- TASK OBJECTIVE: The span to be transcribed begins with the line that contains "destruct (increment_wf _" and ends with the last line of the listing; copy it exactly and include nothing else.

- PROVIDED INFORMATION:
(* ===== verification/BlockCorrect.v ===== *)
(** * The chain of blocks is sound

    Every state the application reaches, block after block, satisfies the invariants of
    its modules together: the parts below show that the operations of a block keep the
    validator sets, the spans and the checkpoints; the theorems compose them.  Over a run
    of blocks: each event of the main chain is applied once, and validators that left stay
    without power. *)
From S2P Require Import Prelude SortedList Helpers External ValidatorSet ValidatorSetFacts ValidatorSetCorrect VoteTypes StakeKeeper StakeHandlers StakeCorrect Milestone MilestoneVotes MilestoneCollect MilestoneCorrect MilestoneFinality VoteExt VoteExtCorrect Numerals Dividend Topup TopupCorrect Clerk ClerkCorrect Checkpoint CheckpointHandlers CheckpointCorrect NonRp BorTypes Selection BorKeeper BorHandlers BorCorrect Rotation ChainManager App AppDemo PreBlock PreBlockCorrect Failover Block.
#[local] Open Scope Z_scope.

(** ** The validator sets of the last blocks *)

(** The current set is well-formed and its members are stored; the sets of the two
    previous blocks are well-formed. *)
Definition sets_ok (s : StakeState) : Prop :=
  (exists vs, end_block_ready s vs) /\
  (forall vs, previousSet s = Some vs -> wf vs) /\ (forall vs, penultimateSet s = Some vs -> wf vs).

Lemma increment_wf vs vs' : wf vs -> IncrementProposerPriority vs 1 = Ok vs' ->
  wf vs' /\ same_but_prio (Validators vs) (Validators vs').
Proof.
  intros Hwf H. destruct (decide (Validators vs = [])) as [E|Hne].
  { unfold IncrementProposerPriority, IsNilOrEmpty in H. by rewrite E in H. }
  destruct (increment_ok vs Hwf Hne) as (v & Hv & Hs). rewrite H in Hv. injection Hv as <-. by destruct Hs.
Qed.
Lemma increment_sets_ok s s' : sets_ok s -> IncrementAccum s 1 = Ok s' -> sets_ok s'.
Proof.
  intros ((vs & [HS Hset Hwf Hmem]) & Hp & Hpp) H. unfold IncrementAccum, GetValidatorSet in H. rewrite Hset in H.
  cbn [of_option mbind outcome_bind] in H. ok_step H. injection H as <-.
  destruct (increment_wf _ _ Hwf Ha) as [Hwf' Hsame]. split; [|by split]. exists a. split; [by destruct HS|done|done|].
  apply Forall_forall. apply (same_but_prio_Forall (fun v => is_Some (validators s !! vaddr v)) _ _ (fun _ _ H => H) Hsame).
  by apply Forall_forall.
Qed.
Lemma SetLastBlockTxs_sets_ok s txs : sets_ok s -> sets_ok (SetLastBlockTxs s txs).
Proof. intros ((vs & [HS Hset Hwf Hmem]) & Hp & Hpp). split; [|by split]. exists vs. split; [by destruct HS|done|done|done]. Qed.

Section stake.
Context {AC : AddressCodec} {B : Type} {BK : BankKeeper B} (cfg : Config) (ackCount : Z).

- OUTPUT FOR THIS TASK:
  destruct (increment_wf _ _ Hwf Ha) as [Hwf' Hsame]. split; [|by split]. exists a. split; [by destruct HS|done|done|].
  apply Forall_forall. apply (same_but_prio_Forall (fun v => is_Some (validators s !! vaddr v)) _ _ (fun _ _ H => H) Hsame).
  by apply Forall_forall.
Qed.
Lemma SetLastBlockTxs_sets_ok s txs : sets_ok s -> sets_ok (SetLastBlockTxs s txs).
Proof. intros ((vs & [HS Hset Hwf Hmem]) & Hp & Hpp). split; [|by split]. exists vs. split; [by destruct HS|done|done|done]. Qed.

Section stake.
Context {AC : AddressCodec} {B : Type} {BK : BankKeeper B} (cfg : Config) (ackCount : Z).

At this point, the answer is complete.